--- Provided records Enclosed Below ---

(* ===== verification/Worker.v ===== *)
(** * Worker: serialization under a limit and the worker entry point
    ([remote/serializer.py], [remote/_worker.py])

    [LimitedWriter] is the pickle target that refuses bytes above its limit;
    [execute_opaque] runs one invocation inside the worker process and turns
    every way it can end into a [WorkerOutcome]. The pickle implementation, the
    user's functions, [repr] and [traceback] are parameters. *)
From S2P Require Import Prelude Errors PyVal.

(** ** [_LimitedWriter] *)

Record LimitedWriter := mkWriter { limit : Z; buffer : bytes }.

Definition LimitedWriter_init (lim : Z) : result exn LimitedWriter :=
  if lim <? 0 then Err (Raise ValueError "serialization limit must be non-negative")
  else Ok (mkWriter lim []).

(** [write] returns the number of bytes taken. *)
Definition write (w : LimitedWriter) (chunk : bytes) : result exn (Z * LimitedWriter) :=
  let size := Z.of_nat (length chunk) in
  if Z.of_nat (length (buffer w)) + size >? limit w then
    Err (Raise SerializationLimitError "serialized payload exceeds the limit")
  else Ok (size, mkWriter (limit w) (buffer w ++ chunk)).

(** A pickler hands its output to [write] chunk by chunk, and may itself raise
    after some of them. *)
Fixpoint write_all (w : LimitedWriter) (chunks : list bytes) (stop : option exn)
    : result exn LimitedWriter :=
  match chunks with
  | [] => match stop with None => Ok w | Some e => Err e end
  | c :: cs => '(_, w') ← write w c; write_all w' cs stop
  end.

Section Pickle.
Context {Obj : Type}.
(** The chunks [pickle.Pickler(writer, protocol).dump(value)] writes, and the
    exception that ends it when [value] cannot be pickled. *)
Context (pickler_output : Obj → list bytes * option exn).

(** [PickleSerializer.dumps]. *)
Definition pickle_dumps (value : Obj) (lim : Z) : result exn bytes :=
  writer ← LimitedWriter_init lim;
  let '(chunks, stop) := pickler_output value in
  w ← write_all writer chunks stop;
  Ok (buffer w).
End Pickle.

(** ** [WorkerOutcome] *)

Inductive outcome_kind := K_result | K_task_error | K_result_encoding_failed
  | K_result_too_large.

#[export] Instance outcome_kind_eq_dec : EqDecision outcome_kind.
Proof. solve_decision. Defined.

Record Descriptor := {
  d_module : option pystr;
  d_type : option pystr;
  d_message : option pystr;
  d_traceback : option pystr;
  d_serialization_error : option pystr }.

Record WorkerOutcome := mkOutcome {
  kind : outcome_kind;
  payload : bytes;
  descriptor : option Descriptor }.

Inductive mode := Callable | Registered | OtherMode.

(** ** [execute_opaque] *)
Section Execute.
Context {Obj : Type}.
(** An exception raised by user code or pickle is an object: [Exc]. *)
Context {Exc : Type} (exc_obj : Exc → Obj).
(** [isinstance(error, SerializationLimitError)]. *)
Context (is_limit_error : Exc → bool).
(** The exceptions this function raises itself. *)
Context (raise_lookup raise_value : Exc).

(** The serializer given to the worker. *)
Context (loads : bytes → result Exc Obj) (dumps : Obj → Z → result Exc bytes).
(** Unpacking the decoded invocation, and calling the function. *)
Context (unpack3 : Obj → result Exc (Obj * Obj * Obj)).
Context (unpack2 : Obj → result Exc (Obj * Obj)).
Context (call : Obj → Obj → Obj → result Exc Obj).
(** [type(v).__module__], [type(v).__qualname__], [repr(v)] and the text of
    [traceback.format_exception]. *)
Context (type_module type_qualname : Obj → pystr) (repr : Obj → result Exc pystr).
Context (format_exception : Exc → pystr).

(** [_safe_repr]. *)
Definition safe_repr (value : Obj) : pystr :=
  match repr value with
  | Ok r => take 4096 r
  | Err _ => [60%N] ++ type_module value ++ [46%N] ++ type_qualname value ++ [62%N]
  end.

(** [_describe_exception]. *)
Definition describe_exception (error : Exc) : Descriptor :=
  {| d_module := Some (type_module (exc_obj error));
     d_type := Some (type_qualname (exc_obj error));
     d_message := Some (safe_repr (exc_obj error));
     d_traceback := Some (format_exception error);
     d_serialization_error := None |}.

Definition with_serialization_error (d : Descriptor) (s : pystr) : Descriptor :=
  {| d with d_serialization_error := Some s |}.

(** The first [try] block: materialize the call and run it. *)
Definition run_invocation (m : mode) (invocation : bytes) (operation : option pystr)
    (registry : option (list (pystr * Obj))) : result Exc Obj :=
  match m with
  | Callable =>
      o ← loads invocation;
      '(fn, args, kwargs) ← unpack3 o;
      call fn args kwargs
  | Registered =>
      match registry, operation with
      | Some r, Some op =>
          match dict_get r op with
          | Some fn =>
              o ← loads invocation;
              '(args, kwargs) ← unpack2 o;
              call fn args kwargs
          | None => Err raise_lookup
          end
      | _, _ => Err raise_lookup
      end
  | OtherMode => Err raise_value
  end.

Definition execute_opaque (m : mode) (invocation : bytes) (operation : option pystr)
    (registry : option (list (pystr * Obj))) (max_result_bytes : Z) : WorkerOutcome :=
  match run_invocation m invocation operation registry with
  | Err error =>
      let d := describe_exception error in
      match dumps (exc_obj error) max_result_bytes with
      | Ok p => mkOutcome K_task_error p (Some d)
      | Err serialization_error =>
          mkOutcome K_task_error []
            (Some (with_serialization_error d (safe_repr (exc_obj serialization_error))))
      end
  | Ok result =>
      match dumps result max_result_bytes with
      | Ok p => mkOutcome K_result p None
      | Err error =>
          if is_limit_error error then
            mkOutcome K_result_too_large []
              (Some {| d_module := None; d_type := None;
                       d_message := Some (safe_repr (exc_obj error));
                       d_traceback := None; d_serialization_error := None |})
          else mkOutcome K_result_encoding_failed [] (Some (describe_exception error))
      end
  end.

End Execute.

(** ** The writer's bound *)

Lemma write_all_spec w chunks stop w' :
  Z.of_nat (length (buffer w)) ≤ limit w →
  write_all w chunks stop = Ok w' →
  stop = None ∧ limit w' = limit w ∧ buffer w' = buffer w ++ concat chunks ∧
  Z.of_nat (length (buffer w')) ≤ limit w'.
Proof.
  revert w. induction chunks as [|c cs IH]; intros w Hw; simpl.
  - destruct stop; [done|]. intros [= <-]. by rewrite app_nil_r.
  - rewrite bind_Ok. intros ([n w1] & Hc & Hcs). unfold write in Hc.
    destruct (_ >? _) eqn:Hgt; [done|]. injection Hc as <- <-. zbool.
    destruct (IH (mkWriter (limit w) (buffer w ++ c))) as (-> & -> & -> & Hb);
      [simpl; rewrite length_app; lia|done|].
    simpl in *. rewrite <- !app_assoc in *. done.
Qed.

Lemma write_all_too_big w chunks stop :
  limit w < Z.of_nat (length (buffer w ++ concat chunks)) →
  Z.of_nat (length (buffer w)) ≤ limit w →
  write_all w chunks stop
  = Err (Raise SerializationLimitError "serialized payload exceeds the limit").
Proof.
  revert w. induction chunks as [|c cs IH]; intros w Hlt Hw; simpl in *.
  - rewrite app_nil_r in Hlt. lia.
  - unfold write. destruct (_ >? _) eqn:Hgt; [done|]. zbool. simpl.
    apply IH; simpl; [by rewrite <- app_assoc|rewrite length_app; lia].
Qed.

Lemma write_all_fits w chunks :
  Z.of_nat (length (buffer w ++ concat chunks)) ≤ limit w →
  write_all w chunks None = Ok (mkWriter (limit w) (buffer w ++ concat chunks)).
Proof.
  revert w. induction chunks as [|c cs IH]; intros w Hle; simpl in *.
  - rewrite app_nil_r. by destruct w.
  - unfold write. destruct (_ >? _) eqn:Hgt.
    + zbool. rewrite !length_app in Hle. lia.
    + simpl. rewrite IH; simpl; by rewrite <- app_assoc.
Qed.

(** [PickleSerializer.dumps] returns the whole pickle when it fits the limit and
    raises [SerializationLimitError] exactly when it does not (whatever the pickler
    would have raised later); no result is ever longer than the limit. *)
Theorem pickle_dumps_limit {Obj} (out : Obj → list bytes * option exn) v lim :
  0 ≤ lim →
  let total := concat (out v).1 in
  (Z.of_nat (length total) ≤ lim → (out v).2 = None →
     pickle_dumps out v lim = Ok total) ∧
  (lim < Z.of_nat (length total) →
     pickle_dumps out v lim
     = Err (Raise SerializationLimitError "serialized payload exceeds the limit")) ∧
  ∀ b, pickle_dumps out v lim = Ok b → b = total ∧ Z.of_nat (length b) ≤ lim.
Proof.
  intros Hlim total. unfold pickle_dumps, LimitedWriter_init.
  destruct (Z.ltb_spec lim 0); [lia|]. subst total. simpl.
  destruct (out v) as [chunks stop]; simpl. split_and!.
  - intros Hfit ->. by rewrite write_all_fits.
  - intros Hbig. by rewrite write_all_too_big.
  - intros b. rewrite bind_Ok. intros (w & Hw & [= <-]).
    apply write_all_spec in Hw as (_ & Hl & Hb & Hle); [|done].
    split; [done|]. by rewrite Hl in Hle.
Qed.

Lemma pickle_dumps_limit_witness :
  pickle_dumps (λ n : nat, ([repeat x00 n; [x2e]], None)) 3%nat 4
  = Ok [x00; x00; x00; x2e].
Proof.
  apply (pickle_dumps_limit (λ n : nat, ([repeat x00 n; [x2e]], None)) 3%nat 4).
  - lia.
  - simpl. lia.
  - reflexivity.
Defined.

--- End of Enclosed Provided records ---

From the entries, copy every line in which the string "invocation" can be found.

    [execute_opaque] runs one invocation inside the worker process and turns
(** Unpacking the decoded invocation, and calling the function. *)
Definition run_invocation (m : mode) (invocation : bytes) (operation : option pystr)
      o ← loads invocation;
              o ← loads invocation;
Definition execute_opaque (m : mode) (invocation : bytes) (operation : option pystr)
  match run_invocation m invocation operation registry with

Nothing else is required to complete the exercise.